Hamdok’s resignation raised international concerns about the worsening of the political crisis in Sudan’s transition. For instance, the Chairperson of the Commission, Moussa Faki, issued a statement on 3 January expressing his concern over the resignation and the continued protests and violence in the country. In his statement, the Chairperson urged ‘all national civilian and military actors to intensify their efforts to find a path towards consensual approaches and a peaceful resolution to the crisis, in conformity with the transitional political agreements’, and expressed AU’s readiness to accompany Sudan in its quest for peace. Similarly, UN Secretary-General António Guterres, after expressing his regrets over the lack of political understanding, encouraged ‘all stakeholders to continue engaging in meaningful dialogue in order to reach an inclusive, peaceful and lasting solution’. The European Union (EU) and the Troika on Sudan (Norway, the UK and the US), in a 4 January statement, also ‘strongly urged’ stakeholders to ‘commit to an immediate, Sudanese-led and internationally facilitated dialogue’ to address the current political crisis.
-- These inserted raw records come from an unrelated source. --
(* ===== verification/BlockAssembly.v ===== *)
(** * A committed block verifies

    The block a node assembles from the outcome of a consensus round carries the
    hash the round agreed on, the Merkle root of its transactions and a witness that
    the multi-signature check accepts: composition of the consensus service, the
    block assembly, the script builder and parser and the signature loops. *)
From S2P Require Import Prelude Primitives Order Hashing Io EcPoint MerkleTree OpCode Instruction ScriptBuilder ScriptFacts RecordUpdate.
From S2P Require Import Multisig Signing Transaction DbftMessages DbftContext DbftService Block BlockFacts.
From S2P Require Import Hoare DbftQuiet DbftInv Quorum DbftSteps DbftFrame DbftLog DbftRun DbftSafety SampleKeys DbftSample DbftWitness.
#[local] Open Scope N_scope.

(** ** Sorting with the indices attached *)

Section merge_fmap.
Context {A B} (f : A → B) (R : relation B) `{!RelDecision R}.
#[local] Abbreviation R' := (λ x y, R (f x) (f y)).
#[local] Instance pullback_dec : RelDecision R' := λ x y, decide (R (f x) (f y)).

Lemma list_merge_fmap l1 l2 : f <$> list_merge R' l1 l2 = list_merge R (f <$> l1) (f <$> l2).
Proof.
  revert l2. induction l1 as [|x l1 IH1]; intros l2; [by destruct l2|]. induction l2 as [|y l2 IH2]; [done|].
  cbn. change (decide (R' x y)) with (decide (R (f x) (f y))).
  destruct (decide (R (f x) (f y))); cbn; f_equal; [apply IH1 | apply IH2].
Qed.
#[local] Abbreviation onto := (map (option_map (fmap (M:=list) f))).
Lemma merge_list_to_stack_fmap st l :
  onto (merge_list_to_stack R' st l) = merge_list_to_stack R (onto st) (f <$> l).
Proof.
  revert l. induction st as [|[l'|] st IH]; intros l; cbn; [done| |done]. by rewrite IH, list_merge_fmap.
Qed.
Lemma merge_stack_fmap st : f <$> merge_stack R' st = merge_stack R (onto st).
Proof. induction st as [|[l|] st IH]; cbn; [done| |done]. by rewrite list_merge_fmap, IH. Qed.
Lemma merge_sort_fmap l : f <$> merge_sort R' l = merge_sort R (f <$> l).
Proof.
  unfold merge_sort. change (@nil (option (list B))) with (onto []). generalize (@nil (option (list A))) as st.
  induction l as [|x l IH]; intros st; [apply merge_stack_fmap|]. cbn [merge_sort_aux fmap list_fmap].
  rewrite IH. f_equal. apply merge_list_to_stack_fmap.
Qed.
End merge_fmap.

(** ** The signatures of the witness *)

Section pick.
Context `{Curves} `{Crypto}.
Implicit Types (sigs : gmap N bytes) (sorted : list (N * ECPoint)).

Lemma enumerate_lookup keys (i : nat) : BlockDataOps.enumerate keys !! i = (λ k, (N.of_nat i, k)) <$> keys !! i.
Proof. exact (list_lookup_imap (λ i k, (N.of_nat i, k)) keys i). Qed.
Lemma elem_of_enumerate keys i k : (i, k) ∈ BlockDataOps.enumerate keys ↔ keys !! N.to_nat i = Some k.
Proof.
  rewrite list_elem_of_lookup. setoid_rewrite enumerate_lookup. setoid_rewrite fmap_Some. split.
  - intros (n & k' & Hk & [= -> ->]). by rewrite Nat2N.id.
  - intros Hk. exists (N.to_nat i), k. by rewrite N2Nat.id.
Qed.
Lemma enumerate_snd keys : (BlockDataOps.enumerate keys).*2 = keys.
Proof. apply list_eq. intros i. rewrite list_lookup_fmap, enumerate_lookup. by destruct (keys !! i). Qed.
Lemma sorted_validators_snd keys : (BlockDataOps.sorted_validators keys).*2 = RedeemScript.sort_keys keys.
Proof. unfold BlockDataOps.sorted_validators. rewrite <- (enumerate_snd keys) at 2. exact (merge_sort_fmap snd _ _). Qed.
Lemma sorted_validators_perm keys : BlockDataOps.sorted_validators keys ≡ₚ BlockDataOps.enumerate keys.
Proof. apply merge_sort_Permutation. Qed.

Lemma signature_by_validator_lookup l i sig :
  NoDup l.*1 → BlockDataOps.signature_by_validator l !! i = Some sig ↔ (i, sig) ∈ l.
Proof.
  intros Hnd. unfold BlockDataOps.signature_by_validator.
  assert (foldl (λ m e, <[e.1 := e.2]> m) ∅ l = list_to_map (M:=gmap N bytes) (reverse l)) as ->.
  { clear Hnd. induction l as [|e l IH] using rev_ind; [done|]. rewrite foldl_app, IH, reverse_snoc. by destruct e. }
  rewrite <- elem_of_list_to_map; [by rewrite elem_of_reverse|].
  rewrite fmap_reverse. by rewrite reverse_Permutation.
Qed.

Abbreviation has sigs := (λ e : N * ECPoint, is_Some (sigs !! (e.1 mod 256))).
Lemma pick_signatures_spec n sigs sorted :
  ∃ own, own `sublist_of` sorted ∧
    Forall2 (λ e sig, sigs !! (e.1 mod 256) = Some sig) own (BlockDataOps.pick_signatures n sigs sorted).
Proof.
  revert n. induction sorted as [|[i k] sorted IH]; intros [|n]; cbn [BlockDataOps.pick_signatures];
    try (exists []; split; [apply sublist_nil_l | constructor]).
  destruct (sigs !! (i mod 256)) as [sig|] eqn:E.
  - destruct (IH n) as (own & Hs & HF). exists ((i, k) :: own). split; [by apply sublist_skip | by constructor].
  - destruct (IH (S n)) as (own & Hs & HF). exists own. split; [by apply sublist_cons | done].
Qed.
Lemma pick_signatures_length n sigs sorted :
  length (BlockDataOps.pick_signatures n sigs sorted) = (n `min` length (filter (has sigs) sorted))%nat.
Proof.
  revert n. induction sorted as [|[i k] sorted IH]; intros [|n]; cbn [BlockDataOps.pick_signatures]; try done.
  rewrite filter_cons. cbn [fst]. destruct (sigs !! (i mod 256)) as [sig|] eqn:E.
  - rewrite decide_True by done. cbn [length]. by rewrite IH.
  - rewrite decide_False by (by intros []). apply IH.
Qed.
End pick.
Against the background of growing calls for dialogue and in the context of lack of progress towards breaking the political stalemate internally, on 8 January, the United Nations Integrated Transition Assistance Mission in Sudan (UNITAMS) formally launched a ‘UN facilitated intra-Sudanese political process’ on the way forward for democracy and peace under its good offices mandate. The success of this effort however rests heavily on the backing it has from both internal and external actors. Thus far, two of the three major pro-democracy groups, the Sudanese Professionals Association and the Resistance Committee, have rejected the initiative while the Forces for Freedom and Change (FFC) expressed willingness to participate in the consultation on condition that the purpose is to ‘resume the democratic transition’. The military reportedly welcomed the initiative. International partners such as the Sudan Quad (Saudi Arabia, United Arab Emirates, UK, and US) and Friends of Sudan (core members of the Friends of Sudan group include France, Germany, Kingdom of Saudi Arabia, Norway, Sweden, United Arab Emirates, UK, US and the EU) also expressed their strong support to the initiative of UNITAMS.

The political process that UNITAMS initiated is sure to benefit from active role of regional actors such AU and IGAD. A statement issued by the ‘Friends of Sudan’ on 18 January 2022 recognized the ‘important and necessary engagement of regional bodies’ in advancing Sudan’s democratic transition and the role they can play in ‘supporting’ UNITAMS ongoing effort. It is worth noting that Mohamed Hamdan Degalo (Hemeti), Al Burhan’s deputy arrived in Addis on 20 January on a two-day official visit. AU Commission Chairperson met with Hemeti to discuss, according to the Chairperson, ‘the worrying situation in Sudan’. In his communication via twitter after meeting Al Burhan, Adeoye noted the reaffirmation by Sudanese actors of ‘the imperative for a constructive and active role for the AU in Sudan’. In tomorrow’s session, members of the Council may seek clarification from Adeoye on plans for AU’s engagement to push for restoration of constitutional order and the available entry points in this regard.

Given the persistent protests and the security response that has increasingly claiming the lives of unarmed protesting civilians, the most immediate issue of concern for the PSC is how to calm down the increasingly violent confrontation between protesters and the military. In terms of the political process to achieving consensus on the transition, there are several contentious issues among Sudanese stakeholders. For instance, whether the August 2019 Constitutional Declaration remain a relevant framework to guide the transition seems contested. The manner and basis for the selection of a new civilian leadership, the place of the military in the transition, and the timeframe for the election remain highly divisive among political forces. Protesters and opposition political parties rejected any power-sharing with the military while the latter’s commitment to transfer power to a civilian component as envisaged under the Constitutional Declaration remains doubtful. Furthermore, some of the transitional tasks stipulated in the political agreements including the formation of the Transitional Legislative Council and other oversight mechanisms remain unimplemented nearly a year and half after 2019 Constitutional Declarations.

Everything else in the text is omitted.